Work to be completed:
Every line in the records below that holds the word "pose" is to be copied.

Information provided: Begin

(** * task-a.py: EC2 running-instance report uploaded to an S3 bucket

    A shallow embedding of [src/task-a/task-a.py].  The script is glue over
    the AWS SDK, so the embedding has three layers:

    - [Py]: the few Python built-ins the script relies on ([int] on a
      string, [str.replace], f-strings as concatenation, [csv.writer] with
      [QUOTE_ALL]);
    - [Aws]: the SDK calls and the calls to the operating system as an
      interface over an abstract provider state, every call returning
      either a value or a raised exception;
    - [Task]: the functions of the script, written in an exception-and-state
      monad that threads the provider state, the records handed to the
      module-level [logger], the trace of SDK and [os] calls, and the local
      files. *)

From Stdlib Require Import ZArith Ascii String List Lia.
From stdpp Require Import base option list gmap strings.

Local Open Scope Z_scope.

(** ** Python built-ins *)
Module Py.

(** [ClientError] as the script observes it: the value of
    [ce.response['Error']['Code']] and the text of [str(ce)]. *)
Record client_error := mkClientError {
  Code : string;
  ce_str : string
}.

(** The exceptions that can travel through the script.  [OtherError]
    stands for any exception class that is not one of the four named ones
    (a [BotoCoreError], an [OSError], ...): the script never catches it. *)
Inductive exn :=
| ClientError (ce : client_error)
| ValueError (msg : string)
| TypeError (msg : string)
| KeyError (key : string)
| OtherError (cls : string).

Inductive result (A : Type) :=
| Ok (a : A)
| Raise (e : exn).
Arguments Ok {A} a.
Arguments Raise {A} e.

Definition is_ClientError (e : exn) : bool :=
  match e with ClientError _ => true | _ => false end.

Definition dquote : ascii := "034"%char.
Definition CR : ascii := "013"%char.
Definition LF : ascii := "010"%char.

(** *** [int(s)] in base ten

    Surrounding white space (tab, line feed, vertical tab, form feed,
    carriage return, space) is dropped, one sign is accepted, and the
    digits may be grouped by single underscores.  Anything else is a
    [ValueError], here [None].  The model covers ASCII text and puts no
    limit on the number of digits. *)
Definition is_space (c : ascii) : bool :=
  let n := nat_of_ascii c in
  (((9 <=? n) && (n <=? 13)) || (n =? 32))%nat.
(** [execute_wrapper] of [_execute_bwd]. *)
Definition _execute_bwd_execute_wrapper (tapes : list loc)
    (execute_fn : execute_fn_t) (gradient_kwargs : kwargs)
    (has_partitioned : bool) (params : list (list value)) : M (list value) :=
  new_tapes ← set_parameters_on_copy_and_unwrap tapes params true;
  new_tapes ← load_all new_tapes;
  r ← call_execute_fn ForwardPass execute_fn new_tapes (Some gradient_kwargs);
  if has_partitioned then lift (_to_jax_shot_vector r.1)
  else mret (_to_jax r.1).

Definition _execute_bwd (params : list (list value)) (tapes : list loc)
    (dev : device) (execute_fn : execute_fn_t) (gradient_fn : gradient_rule)
    (gradient_kwargs : kwargs) (_n max_diff : Z) : M (list value) :=
  sh ← bwd_shots dev tapes;
  _execute_bwd_execute_wrapper tapes execute_fn gradient_kwargs sh.1 params.

(** [execute_wrapper] of [_execute_fwd]: the pair [(res, jacs)]. *)
Definition _execute_fwd_execute_wrapper (tapes : list loc)
    (execute_fn : execute_fn_t) (gradient_kwargs : kwargs)
    (params : list (list value)) : M (list value * list value) :=
  new_tapes ← set_parameters_on_copy_and_unwrap tapes params true;
  new_tapes ← load_all new_tapes;
  r ← call_execute_fn ForwardPass execute_fn new_tapes (Some gradient_kwargs);
  mret (_to_jax r.1, r.2).

(** [execute_wrapper_jvp] of [_execute_fwd]. *)
Definition _execute_fwd_execute_wrapper_jvp (tapes : list loc)
    (execute_fn : execute_fn_t) (gradient_kwargs : kwargs)
    (primals tangents : list (list value))
    : M ((list value * list value) * (list value * list value)) :=
  r ← _execute_fwd_execute_wrapper tapes execute_fn gradient_kwargs primals;
  ts ← load_all tapes;
  let multi_measurements := map multi_measurement ts in
  jvps ← lift (_compute_jvps r.2 (map VList tangents) multi_measurements);
  mret ((r.1, r.2), (jvps, r.2)).

Definition _execute_fwd (params : list (list value)) (tapes : list loc)
    (execute_fn : execute_fn_t) (gradient_kwargs : kwargs) (_n : Z)
    : M (list value) :=
  r ← _execute_fwd_execute_wrapper tapes execute_fn gradient_kwargs params;
  mret r.1.

Definition execute (tapes : list loc) (dev : device)
    (execute_fn : execute_fn_t) (gradient_fn : option gradient_rule)
    (gradient_kwargs : kwargs) (_n max_diff : Z) : M (list value) :=
  _ ← log (Enter JaxExecute _n max_diff tapes);
  _ ← (if bool_decide (_n = 1) then for_each set_trainable_params tapes
       else mret ());
  parameters ← trainable_parameters tapes;
  match gradient_fn with
  | None => _execute_fwd parameters tapes execute_fn gradient_kwargs _n
  | Some g =>
      _execute_bwd parameters tapes dev execute_fn g gradient_kwargs _n max_diff
  end.

(** [execute_wrapper_jvp] of [_execute_bwd], the tangent rule registered for
    [execute_wrapper]: [primals] and [tangents] stand for [primals[0]] and
    [tangents[0]]; [has_partitioned] and [jvp_shots] are the variables of
    the enclosing [_execute_bwd] (see [bwd_shots]). *)
Definition _execute_bwd_execute_wrapper_jvp (tapes : list loc) (dev : device)
    (execute_fn : execute_fn_t) (gradient_fn : gradient_rule)
    (gradient_kwargs : kwargs) (_n max_diff : Z)
    (has_partitioned : bool) (jvp_shots : option shot_vector_t)
    (primals tangents : list (list value)) : M (list value * list value) :=
  if is_gradient_transform gradient_fn then
    let at_max_diff := bool_decide (_n = max_diff) in
    new_tapes ← set_parameters_on_copy_and_unwrap tapes primals at_max_diff;
    new_tapes ← load_all new_tapes;
    let '(jvp_tapes, processing_fn) :=
      batch_jvp new_tapes (map VList tangents) gradient_fn (Some jvp_shots)
                gradient_kwargs in
    jvp_locs ← alloc_all jvp_tapes;
    jvps ←
      (if at_max_diff then
         r ← call_execute_fn GradientTapes execute_fn jvp_tapes None;
         mret (processing_fn r.1)
       else
         r ← execute jvp_locs dev execute_fn (Some gradient_fn) gradient_kwargs
               (_n + 1) max_diff;
         mret (processing_fn r));
    res ← _execute_bwd_execute_wrapper tapes execute_fn gradient_kwargs
            has_partitioned primals;
    mret (res, jvps)
  else
    res ← _execute_bwd_execute_wrapper tapes execute_fn gradient_kwargs
            has_partitioned primals;
    new_tapes ← set_parameters_on_copy_and_unwrap tapes primals true;
    new_tapes ← load_all new_tapes;
    jacs ← call_gradient_fn gradient_fn new_tapes gradient_kwargs;
    let multi_measurements := map multi_measurement new_tapes in
    jvps ← lift (_compute_jvps jacs (map VList tangents) multi_measurements);
    mret (res, jvps).
End Jax.
End Jax.

(** * The Autograd interface ([pennylane/interfaces/autograd.py]) *)

Module Autograd.
Section Autograd.
Context `{Library}.

(** The contraction rule chosen for a tape. *)
Definition contraction (multi : bool) (d j : value) : value :=
  if multi then compute_vjp_multi d j else compute_vjp_single d j.

(** The inner loop of [_compute_vjps_autograd]: one contribution per pair of
    [zip(dy_, jac_)]. *)
Definition shot_vjps (multi : bool) (dy_ jac_ : list value) : list value :=
  map (λ dj, contraction multi dj.1 dj.2) (zip dy_ jac_).

(** The body of the outer loop, for the tape of index [i]: the value
    appended to [vjps]. *)
Definition tape_vjp (jacs dy : list value) (has_partitioned_shots : bool)
    (i : nat) (multi : bool) : outcome value :=
  d ← getitem dy i;
  j ← getitem jacs i;
  dy_ ← (if has_partitioned_shots then iter_value d else Ret [d]);
  jac_ ← (if has_partitioned_shots then iter_value j else Ret [j]);
  sum_stack_axis0 (shot_vjps multi dy_ jac_).

(** [_compute_vjps_autograd]. *)
Definition _compute_vjps_autograd (jacs dy : list value)
    (multi_measurements : list bool) (has_partitioned_shots : bool)
    : outcome (list value) :=
  mapO (λ im : nat * bool, tape_vjp jacs dy has_partitioned_shots im.1 im.2)
       (imap pair multi_measurements).

(** *** The legacy path *)

(** The body of the loop of [__execute_legacy] for the result [r] of tape
    [t]: the new value of [res[i]]. *)
Definition convert_result (t : tape) (r : value) : value :=
  if has_measurement CountsMP t then r
  else if is_ndarray r then
    np_tensor (if is_object_dtype r then np_hstack r else r)
  else match r with
       | VTuple rs => VTuple (map np_tensor rs)
       | _ => math_toarray r
       end.

Definition __execute_legacy (parameters : list (list value)) (tapes : list loc)
    (execute_fn : execute_fn_t) (gradient_kwargs : kwargs)
    : M (list value * list value) :=
  unwrapped_tapes ← unwrap_tapes tapes;
  unwrapped_tapes ← load_all unwrapped_tapes;
  r ← call_execute_fn ForwardPass execute_fn unwrapped_tapes (Some gradient_kwargs);
  ts ← load_all tapes;
  res ← lift (mapO (λ ir : nat * value,
                      t ← getitem ts ir.1; Ret (convert_result t ir.2))
                   (imap pair r.1));
  mret (res, r.2).

Definition _execute_legacy (tapes : list loc) (dev : device)
    (execute_fn : execute_fn_t) (gradient_fn : option gradient_rule)
    (gradient_kwargs : kwargs) (_n max_diff : Z) : M (list value) :=
  _ ← log (Enter AutogradExecuteLegacy _n max_diff tapes);
  _ ← for_each set_trainable_params tapes;
  parameters ← trainable_parameters tapes;
  r ← __execute_legacy parameters tapes execute_fn gradient_kwargs;
  mret r.1.
(** * CoolingLoopControl V1.1: the control engine, embedded and verified

    The program is [src/CoolingLoopControl_V1.1.cpp]: a PID regulator class,
    a voltage-to-temperature step curve, a three-state operating machine
    driven from [main], and a CAN status-frame encoder.

    Numbers.  Every numeric variable of the program is a C++ [float].  It is
    modelled as an IEEE 754 binary32 value, with the arithmetic of the
    standard library's [SpecFloat] at precision 24 and maximal exponent 128:
    round to nearest, ties to even, every operation rounded once
    (FLT_EVAL_METHOD 0, no contraction into fused multiply-add).  Unsuffixed
    literals such as [4.771] are [double]: binary64, precision 53, maximal
    exponent 1024; a decimal literal denotes the nearest value of its type.
    A comparison of a [float] with a [double] literal converts the [float] to
    [double] first (exactly), as the usual arithmetic conversions say.

    Effects.  The program prints; printing is modelled as a list of events.
    [rand()] is the only input of the loop, it is taken from a list.  The
    variables of [main] form the record [Vars], threaded through one
    iteration of the [while] loop at a time. *)

From Stdlib Require Import ZArith QArith Qround Qabs Qpower List Bool Ascii String Lia.
From Stdlib Require Import Floats.SpecFloat.
Import ListNotations.
Open Scope Z_scope.
(** C2: the four quadrants are rectangles of the rotated frame that do not
    overlap and leave no gap: each lies inside the frame, and every pixel
    (r, c) with r < H_rot and c < W_rot belongs to exactly one of them. *)
Theorem quadrants_disjoint_cover frame W H :
  resizable frame W H →
  ∃ rot chs,
    rotated frame W H = Some rot ∧
    split frame W H = Some chs ∧
    quadrants_partition rot chs.
Proof.
  intros Hok.
  destruct (split_unfold _ _ _ Hok)
    as (img & rot & _ & _ & Hrot & _ & Hown & _ & _ & Hsplit).
  cbv zeta in Hsplit. eexists rot, _. split_and!; [done..|].
  destruct Hown as (Hr0 & Hc0 & _ & _).
  pose proof (Nat.Div0.div_le_upper_bound (n_rows rot) 2 (n_rows rot)).
  pose proof (Nat.Div0.div_le_upper_bound (n_cols rot) 2 (n_cols rot)).
  set (h2 := n_rows rot `div` 2) in *.
  set (w2 := n_cols rot `div` 2) in *.
  unfold quadrants_partition. split_and!.
  - done.
  - repeat constructor; unfold getitem, slice_indices; simpl; lia.
  - intros r c Hr Hc.
    assert (∀ k ch,
      [getitem rot h2 (n_rows rot) 0 w2; getitem rot 0 h2 0 w2;
       getitem rot h2 (n_rows rot) w2 (n_cols rot);
       getitem rot 0 h2 w2 (n_cols rot)] !! k = Some ch →
      covers ch r c = true →
      k = (if decide (r < h2) then 1 else 0)
          + (if decide (c < w2) then 0 else 2)) as Huniq.
    { intros k ch Hk Hcov. apply bool_decide_eq_true in Hcov.
      destruct k as [|[|[|[|k]]]]; simpl in Hk; try done;
        injection Hk as <-;
        unfold getitem, slice_indices in Hcov; simpl in Hcov;
        repeat case_decide; lia. }
    destruct (decide (r < h2)), (decide (c < w2)).
    + exists 1, (getitem rot 0 h2 0 w2). split_and!; [done| |done].
      apply bool_decide_eq_true.
      unfold getitem, slice_indices; simpl; lia.
    + exists 3, (getitem rot 0 h2 w2 (n_cols rot)). split_and!; [done| |done].
      apply bool_decide_eq_true.
      unfold getitem, slice_indices; simpl; lia.
    + exists 0, (getitem rot h2 (n_rows rot) 0 w2). split_and!; [done| |done].
      apply bool_decide_eq_true.
      unfold getitem, slice_indices; simpl; lia.
    + exists 2, (getitem rot h2 (n_rows rot) w2 (n_cols rot)).
      split_and!; [done| |done].
      apply bool_decide_eq_true.
      unfold getitem, slice_indices; simpl; lia.
Qed.

(** What is left of [n] after its rounded-down half is the half rounded
    up. *)
Lemma half_up (n : nat) : n - n `div` 2 = (n + 1) `div` 2.
Proof.
  pose proof (Nat.div_mod_eq n 2) as Hn.
  pose proof (Nat.mod_upper_bound n 2 ltac:(lia)) as Hm.
  destruct (decide (n `mod` 2 = 0)) as [E|E].
  - replace (n + 1) with (1 + n `div` 2 * 2) by lia.
    rewrite Nat.div_add by lia. change (1 `div` 2) with 0. lia.
  - replace (n + 1) with (0 + (n `div` 2 + 1) * 2) by lia.
    rewrite Nat.div_add by lia. change (0 `div` 2) with 0. lia.
Qed.

Lemma split_ceil_sized frame W H :
  resizable frame W H →
  ∃ rot chs,
    rotated frame W H = Some rot ∧
    split frame W H = Some chs ∧
    shape rot = (Z.to_nat W, Z.to_nat H) ∧
    ceil_sized (Z.to_nat W) (Z.to_nat H) chs.
Proof.
  intros Hok.
  destruct (split_unfold_shapes _ _ _ Hok)
    as (rot & chs & Hrot & Hsplit & Hshape & Hshapes).
  exists rot, chs. split_and!; [done..|].
  cbv zeta in Hshapes. unfold ceil_sized. rewrite Hshapes.
  assert (n_rows rot = Z.to_nat W ∧ n_cols rot = Z.to_nat H) as [-> ->]
    by (by split; [apply (f_equal fst Hshape)|apply (f_equal snd Hshape)]).
  by rewrite !half_up.
Qed.



End splitter.

Lemma quadrant_order_witness :
  resizable sample_frame 5 4 ∧
  ∃ rot chs,
    rotated_frame (INTER_NEAREST 0) sample_frame 5 4 = Some rot ∧
    rotate_and_split_into_channels (INTER_NEAREST 0) sample_frame 5 4
      = Some chs ∧
    quadrant_layout rot chs.
Proof.
  assert (resizable sample_frame 5 4) as Hok
    by (unfold resizable; simpl; lia).
  split; [exact Hok|].
  exact (quadrant_order (INTER_NEAREST 0) sample_frame 5 4 Hok).
Defined.

(** C1 as it is written fails on a 3 x 2 target: the rotated frame has three
    rows and two columns, channels 1 and 3 have two rows where floor(3/2) is
    one, and the areas add up to 6, not to 4. *)
Lemma floor_sized_counterexample :
  ∃ rot chs,
    rotated_frame (INTER_NEAREST 0) sample_frame 3 2 = Some rot ∧
    rotate_and_split_into_channels (INTER_NEAREST 0) sample_frame 3 2
      = Some chs ∧
    ¬ Forall (λ ch, shape ch = (n_rows rot `div` 2, n_cols rot `div` 2)) chs ∧
    sum_list (area <$> chs)
      ≠ (n_cols rot `div` 2 * 2) * (n_rows rot `div` 2 * 2) ∧
    ¬ floor_sized rot chs.
Proof.
  eexists _, _. split; [reflexivity|]. split; [reflexivity|].
  assert (∀ P : ndarray nat → Prop, ∀ chs ch,
            chs !! 0 = Some ch → ¬ P ch → ¬ Forall P chs) as Hhead.
  { intros P chs ch Hch Hn HF. by eapply Hn, Forall_lookup_1. }
  split_and!.
  - eapply Hhead; [reflexivity|]. by vm_compute.
  - by vm_compute.
  - intros [HF _]. revert HF. eapply Hhead; [reflexivity|]. by vm_compute.
Qed.

Lemma quadrants_disjoint_cover_witness :
  resizable sample_frame 5 4 ∧
  ∃ rot chs,
    rotated_frame (INTER_NEAREST 0) sample_frame 5 4 = Some rot ∧
    rotate_and_split_into_channels (INTER_NEAREST 0) sample_frame 5 4
      = Some chs ∧
    quadrants_partition rot chs.
Proof.
  assert (resizable sample_frame 5 4) as Hok
    by (unfold resizable; simpl; lia).
  split; [exact Hok|].
  exact (quadrants_disjoint_cover (INTER_NEAREST 0) sample_frame 5 4 Hok).
Defined.



(** ** More on the splitter *)

Section splitter_more.
Context {A : Type}.
Variable INTER_LINEAR : ndarray A → nat → nat → nat → nat → A.
Implicit Types (frame img rot ch : ndarray A) (W H : Z).

Local Abbreviation split := (rotate_and_split_into_channels INTER_LINEAR).
(** ** The native library *)

(** What [tsvdFitTransform] writes through its five output pointers. *)
Record fit_transform_out (T : Type) := {
  ft_trans_input : list T;
  ft_components : list T;
  ft_explained_var : list T;
  ft_explained_var_ratio : list T;
  ft_singular_vals : list T;
}.
Arguments ft_trans_input {T} f.
Arguments ft_components {T} f.
Arguments ft_explained_var {T} f.
Arguments ft_explained_var_ratio {T} f.
Arguments ft_singular_vals {T} f.

(** The routines declared [cdef extern from "tsvd/tsvd_c.h"]: the wrapper
    only has their signatures, so the library is a parameter of the model.
    Each routine is given by what it writes through its output pointers as
    a function of the buffers behind its input pointers and of the struct
    (the overload, [float*] or [double*], is the first argument).  Which
    pointers are inputs and which outputs is read off the parameter names
    of the declarations and the contracts of the design document: [input]
    is read by the fits and by the transform and written by the inverse
    transform, [components] is written by the fits and read by the two
    transforms, [trans_input] is written by the transform and read by its
    inverse; a routine writes through its output pointers only.
    [params_default] is the struct as its default constructor leaves it:
    [transform] and [inverse_transform] assign three fields only. *)
Record NativeLib (T : Type) := {
  params_default : paramsTSVD;
  tsvdFit : prec → list T → paramsTSVD → list T * list T;
  tsvdFitTransform : prec → list T → paramsTSVD → fit_transform_out T;
  tsvdInverseTransform : prec → list T → list T → paramsTSVD → list T;
  tsvdTransform : prec → list T → list T → paramsTSVD → list T;
}.
Arguments params_default {T} n.
Arguments tsvdFit {T} n.
Arguments tsvdFitTransform {T} n.
Arguments tsvdInverseTransform {T} n.
Arguments tsvdTransform {T} n.

(** The enum [solver] comes from [cuml/decomposition/utils.pxd]; its two
    constants are used as opaque integers. *)
Definition COV_EIG_DQ : Z := 0.
Definition COV_EIG_JACOBI : Z := 1.

(** ** class TSVDparams and class TruncatedSVD *)

Section TruncatedSVD.
Context {T : Type} `{!Elt T}.

(** [repr(v)], for the message of [__init__] (a float is shown as the
    fraction the model holds). *)
Definition py_repr (v : pyval) : string :=
  match v with
  | PNone => "None"
  | PInt z => pretty z
  | PFloat q => pretty (Qnum q) +:+ "/" +:+ pretty (Z.pos (Qden q))
  | PStr s => "'" +:+ s +:+ "'"
  end.

(** [TSVDparams.__init__]: [self.params] becomes a new object with these
    seven attributes. *)
Definition TSVDparams__init__
    (n_components tol iterated_power random_state svd_solver : pyval)
    : M T unit :=
  λ w, (Ok tt,
        with_params (λ _,
          <["n_rows" := PNone]> (
          <["n_cols" := PNone]> (
          <["random_state" := random_state]> (
          <["iterated_power" := iterated_power]> (
          <["tol" := tol]> (
          <["svd_solver" := svd_solver]> (
          <["n_components" := n_components]> ∅))))))) w).

(** The dictionary lookup [{'full': COV_EIG_DQ, 'auto': COV_EIG_DQ,
    'jacobi': COV_EIG_JACOBI}[algorithm]]. *)
Definition _get_algorithm_c_name (algorithm : pyval) : result pyval :=
  match algorithm with
  | PStr s =>
      if bool_decide (s = "full") then Ok (PInt COV_EIG_DQ)
      else if bool_decide (s = "auto") then Ok (PInt COV_EIG_DQ)
      else if bool_decide (s = "jacobi") then Ok (PInt COV_EIG_JACOBI)
      else Raise (KeyError algorithm)
  | _ => Raise (KeyError algorithm)
  end.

Information provided: End

Result of the exercise:
  pose proof (Nat.Div0.div_le_upper_bound (n_rows rot) 2 (n_rows rot)).
  pose proof (Nat.Div0.div_le_upper_bound (n_cols rot) 2 (n_cols rot)).
  pose proof (Nat.div_mod_eq n 2) as Hn.
  pose proof (Nat.mod_upper_bound n 2 ltac:(lia)) as Hm.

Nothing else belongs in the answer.